◆ Supplied entries:
=-=-=
(* ===== verification/Process.v ===== *)
(** * Processes

    What src/main.go and src/components/btp-service-broker/main.go have in
    common: a process logs, makes the calls of the rest of the development
    and takes steps of its own; the first step that fails is logged and ends
    it with exit code 1.  A library may also end the process itself. *)

From S2P Require Export Cluster.

#[local] Open Scope Z_scope.
#[local] Open Scope list_scope.

(** The steps of a process, and those by which a library may end it: they
    answer an exit code or go on. *)
Class ProcessSteps := {
  process_step : Type;
  step_reply : process_step -> Type;
  exiting_step : Type;
  exiting_reply : exiting_step -> Type
}.

Section Process.
Context {steps : ProcessSteps}.

Inductive process_call :=
| PCall (c : call)
| PInfo (msg : string) (attrs : list (string * string))
| PError (msg : string) (err : error)
| PStep (s : process_step)
| PExiting (s : exiting_step).

Definition process_reply (c : process_call) : Type :=
  match c with
  | PCall c => reply c
  | PInfo _ _ | PError _ _ => unit
  | PStep s => step_reply s
  | PExiting s => Z + exiting_reply s
  end.

Definition process : signature := Sig process_call process_reply.
Abbreviation P := (go process error).

Definition info (msg : string) (attrs : list (string * string)) : P unit :=
  invoke (S:=process) (PInfo msg attrs).
Definition do_step (s : process_step) : P (step_reply s) := invoke (S:=process) (PStep s).

(** A program of the rest of the development, run by the process. *)
Fixpoint lift {A} (p : M A) : P A :=
  match p with
  | Ret a => Ret a
  | Err err => Err err
  | Panic why => Panic why
  | Call c k => Call (S:=process) (PCall c) (fun r => lift (k r))
  end.

(** Logging an error and [os.Exit(1)]. *)
Definition die (msg : string) (err : error) : P Z :=
  _ ← invoke (S:=process) (PError msg err); mret 1.

(** [if err != nil { ...; os.Exit(1) }], and on with the result. *)
Definition or_die {A} (p : P A) (msg : string) (k : A -> P Z) : P Z :=
  r ← try p; match r with Fail err => die msg err | Ok a => k a end.

(** A call into a library that may end the process. *)
Definition or_exit (s : exiting_step) (k : exiting_reply s -> P Z) : P Z :=
  r ← invoke (S:=process) (PExiting s); match r with inl code => mret code | inr a => k a end.

(** ** How a process ends *)

Definition is_error_log (c : process_call) : Prop := match c with PError _ _ => True | _ => False end.
#[export] Instance is_error_log_dec c : Decision (is_error_log c).
Proof. destruct c; cbn; apply _. Defined.

(** Cleanly, with one error logged last, or in a library. *)
Definition well_ended (code : Z) (cs : list process_call) : Prop :=
  code = 0 /\ filter is_error_log cs = []
  \/ code = 1 /\ (exists msg err, filter is_error_log cs = [PError msg err] /\ last cs = Some (PError msg err))
  \/ filter is_error_log cs = [] /\ exists s, last cs = Some (PExiting s).

Lemma well_ended_cons code c cs :
  ~ is_error_log c -> cs <> [] \/ code = 0 -> well_ended code cs -> well_ended code (c :: cs).
Proof.
  unfold well_ended. intros Hc Hne. rewrite filter_cons_False by done.
  assert (Hlast : forall x, last cs = Some x -> last (c :: cs) = Some x) by (by intros x Hx; destruct cs).
  intros [[-> Hf]|[(-> & msg & err & Hf & Hl)|(Hf & s & Hl)]].
  - by left.
  - right. left. split; [done|]. exists msg, err. split; [done|]. by apply Hlast.
  - right. right. split; [done|]. exists s. by apply Hlast.
Qed.

(** A program that ends well in every environment. *)
Definition ends_well (p : P Z) : Prop := forall (e : environment process) w,
  exists code, (run e p w).1 = Returned code /\ well_ended code (calls e p w)
    /\ (calls e p w <> [] \/ code = 0).

Lemma ends_ret : ends_well (mret 0).
Proof. intros e w. exists 0. split; [done|]. split; [by left|by right]. Qed.

Lemma ends_die msg err : ends_well (die msg err).
Proof.
  intros e w. exists 1. cbn. destruct (answer e (PError msg err) w) as [[] w']. split; [done|]. split; [|by left].
  right. left. split; [done|]. by exists msg, err.
Qed.

Lemma ends_call c (k : process_reply c -> P Z) :
  ~ is_error_log c -> (forall r, ends_well (k r)) -> ends_well (Call (S:=process) c k).
Proof.
  intros Hc Hk e w. cbn. destruct (answer e c w) as [r w']. destruct (Hk r e w') as (code & Hrun & Hend & Hne).
  exists code. split; [done|]. split; [by apply well_ended_cons|by left].
Qed.

Lemma ends_or_exit s k : (forall a, ends_well (k a)) -> ends_well (or_exit s k).
Proof.
  intros Hk e w. unfold or_exit. cbn. destruct (answer e (PExiting s) w) as [[code|a] w'].
  - exists code. split; [done|]. split; [|by left]. right. right. split; [done|]. by exists s.
  - destruct (Hk a e w') as (code & Hrun & Hend & Hne).
    exists code. split; [done|]. split; [|by left]. apply well_ended_cons; [by intros []|done..].
Qed.

(** A program that logs no error of its own and does not panic. *)
Fixpoint quiet {A} (p : P A) : Prop :=
  match p with
  | Panic _ => False
  | Call c k => ~ is_error_log c /\ forall r, quiet (k r)
  | _ => True
  end.

Lemma ends_or_die {A} (p : P A) msg k :
  quiet p -> (forall a, ends_well (k a)) -> ends_well (or_die p msg k).
Proof.
  unfold or_die, mbind, go_mbind. intros Hp Hk.
  induction p as [a|err|why|c f IH]; cbn in *; [apply Hk|apply ends_die|done|].
  destruct Hp as [Hc Hp]. apply ends_call; [done|]. auto.
Qed.

Lemma ends_info msg attrs k : (forall u, ends_well (k u)) -> ends_well (info msg attrs ≫= k).
Proof. intros Hk. apply ends_call; [by intros []|done]. Qed.

Lemma ends_step s k : (forall r, ends_well (k r)) -> ends_well (do_step s ≫= k).
Proof. intros Hk. apply ends_call; [by intros []|done]. Qed.

(** The run of a program asks for something and is answered. *)
Fixpoint asked (e : environment process) {A} (p : P A) (w : world e) (c : process_call) (r : process_reply c) : Prop :=
  match p with
  | Call c' k => let '(r', w') := answer e c' w in
                 existT c' r' = existT c r \/ asked e (k r') w' c r
  | _ => False
  end.
End Process.
#[global] Arguments process _ : clear implicits.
=-=-=
◆ Work to complete: Everything in the listing must be returned word for word.

◆ Output for this exercise:
(* ===== verification/Process.v ===== *)
(** * Processes

    What src/main.go and src/components/btp-service-broker/main.go have in
    common: a process logs, makes the calls of the rest of the development
    and takes steps of its own; the first step that fails is logged and ends
    it with exit code 1.  A library may also end the process itself. *)

From S2P Require Export Cluster.

#[local] Open Scope Z_scope.
#[local] Open Scope list_scope.

(** The steps of a process, and those by which a library may end it: they
    answer an exit code or go on. *)
Class ProcessSteps := {
  process_step : Type;
  step_reply : process_step -> Type;
  exiting_step : Type;
  exiting_reply : exiting_step -> Type
}.

Section Process.
Context {steps : ProcessSteps}.

Inductive process_call :=
| PCall (c : call)
| PInfo (msg : string) (attrs : list (string * string))
| PError (msg : string) (err : error)
| PStep (s : process_step)
| PExiting (s : exiting_step).

Definition process_reply (c : process_call) : Type :=
  match c with
  | PCall c => reply c
  | PInfo _ _ | PError _ _ => unit
  | PStep s => step_reply s
  | PExiting s => Z + exiting_reply s
  end.

Definition process : signature := Sig process_call process_reply.
Abbreviation P := (go process error).

Definition info (msg : string) (attrs : list (string * string)) : P unit :=
  invoke (S:=process) (PInfo msg attrs).
Definition do_step (s : process_step) : P (step_reply s) := invoke (S:=process) (PStep s).

(** A program of the rest of the development, run by the process. *)
Fixpoint lift {A} (p : M A) : P A :=
  match p with
  | Ret a => Ret a
  | Err err => Err err
  | Panic why => Panic why
  | Call c k => Call (S:=process) (PCall c) (fun r => lift (k r))
  end.

(** Logging an error and [os.Exit(1)]. *)
Definition die (msg : string) (err : error) : P Z :=
  _ ← invoke (S:=process) (PError msg err); mret 1.

(** [if err != nil { ...; os.Exit(1) }], and on with the result. *)
Definition or_die {A} (p : P A) (msg : string) (k : A -> P Z) : P Z :=
  r ← try p; match r with Fail err => die msg err | Ok a => k a end.

(** A call into a library that may end the process. *)
Definition or_exit (s : exiting_step) (k : exiting_reply s -> P Z) : P Z :=
  r ← invoke (S:=process) (PExiting s); match r with inl code => mret code | inr a => k a end.

(** ** How a process ends *)

Definition is_error_log (c : process_call) : Prop := match c with PError _ _ => True | _ => False end.
#[export] Instance is_error_log_dec c : Decision (is_error_log c).
Proof. destruct c; cbn; apply _. Defined.

(** Cleanly, with one error logged last, or in a library. *)
Definition well_ended (code : Z) (cs : list process_call) : Prop :=
  code = 0 /\ filter is_error_log cs = []
  \/ code = 1 /\ (exists msg err, filter is_error_log cs = [PError msg err] /\ last cs = Some (PError msg err))
  \/ filter is_error_log cs = [] /\ exists s, last cs = Some (PExiting s).

Lemma well_ended_cons code c cs :
  ~ is_error_log c -> cs <> [] \/ code = 0 -> well_ended code cs -> well_ended code (c :: cs).
Proof.
  unfold well_ended. intros Hc Hne. rewrite filter_cons_False by done.
  assert (Hlast : forall x, last cs = Some x -> last (c :: cs) = Some x) by (by intros x Hx; destruct cs).
  intros [[-> Hf]|[(-> & msg & err & Hf & Hl)|(Hf & s & Hl)]].
  - by left.
  - right. left. split; [done|]. exists msg, err. split; [done|]. by apply Hlast.
  - right. right. split; [done|]. exists s. by apply Hlast.
Qed.

(** A program that ends well in every environment. *)
Definition ends_well (p : P Z) : Prop := forall (e : environment process) w,
  exists code, (run e p w).1 = Returned code /\ well_ended code (calls e p w)
    /\ (calls e p w <> [] \/ code = 0).

Lemma ends_ret : ends_well (mret 0).
Proof. intros e w. exists 0. split; [done|]. split; [by left|by right]. Qed.

Lemma ends_die msg err : ends_well (die msg err).
Proof.
  intros e w. exists 1. cbn. destruct (answer e (PError msg err) w) as [[] w']. split; [done|]. split; [|by left].
  right. left. split; [done|]. by exists msg, err.
Qed.

Lemma ends_call c (k : process_reply c -> P Z) :
  ~ is_error_log c -> (forall r, ends_well (k r)) -> ends_well (Call (S:=process) c k).
Proof.
  intros Hc Hk e w. cbn. destruct (answer e c w) as [r w']. destruct (Hk r e w') as (code & Hrun & Hend & Hne).
  exists code. split; [done|]. split; [by apply well_ended_cons|by left].
Qed.

Lemma ends_or_exit s k : (forall a, ends_well (k a)) -> ends_well (or_exit s k).
Proof.
  intros Hk e w. unfold or_exit. cbn. destruct (answer e (PExiting s) w) as [[code|a] w'].
  - exists code. split; [done|]. split; [|by left]. right. right. split; [done|]. by exists s.
  - destruct (Hk a e w') as (code & Hrun & Hend & Hne).
    exists code. split; [done|]. split; [|by left]. apply well_ended_cons; [by intros []|done..].
Qed.

(** A program that logs no error of its own and does not panic. *)
Fixpoint quiet {A} (p : P A) : Prop :=
  match p with
  | Panic _ => False
  | Call c k => ~ is_error_log c /\ forall r, quiet (k r)
  | _ => True
  end.

Lemma ends_or_die {A} (p : P A) msg k :
  quiet p -> (forall a, ends_well (k a)) -> ends_well (or_die p msg k).
Proof.
  unfold or_die, mbind, go_mbind. intros Hp Hk.
  induction p as [a|err|why|c f IH]; cbn in *; [apply Hk|apply ends_die|done|].
  destruct Hp as [Hc Hp]. apply ends_call; [done|]. auto.
Qed.

Lemma ends_info msg attrs k : (forall u, ends_well (k u)) -> ends_well (info msg attrs ≫= k).
Proof. intros Hk. apply ends_call; [by intros []|done]. Qed.

Lemma ends_step s k : (forall r, ends_well (k r)) -> ends_well (do_step s ≫= k).
Proof. intros Hk. apply ends_call; [by intros []|done]. Qed.

(** The run of a program asks for something and is answered. *)
Fixpoint asked (e : environment process) {A} (p : P A) (w : world e) (c : process_call) (r : process_reply c) : Prop :=
  match p with
  | Call c' k => let '(r', w') := answer e c' w in
                 existT c' r' = existT c r \/ asked e (k r') w' c r
  | _ => False
  end.
End Process.
#[global] Arguments process _ : clear implicits.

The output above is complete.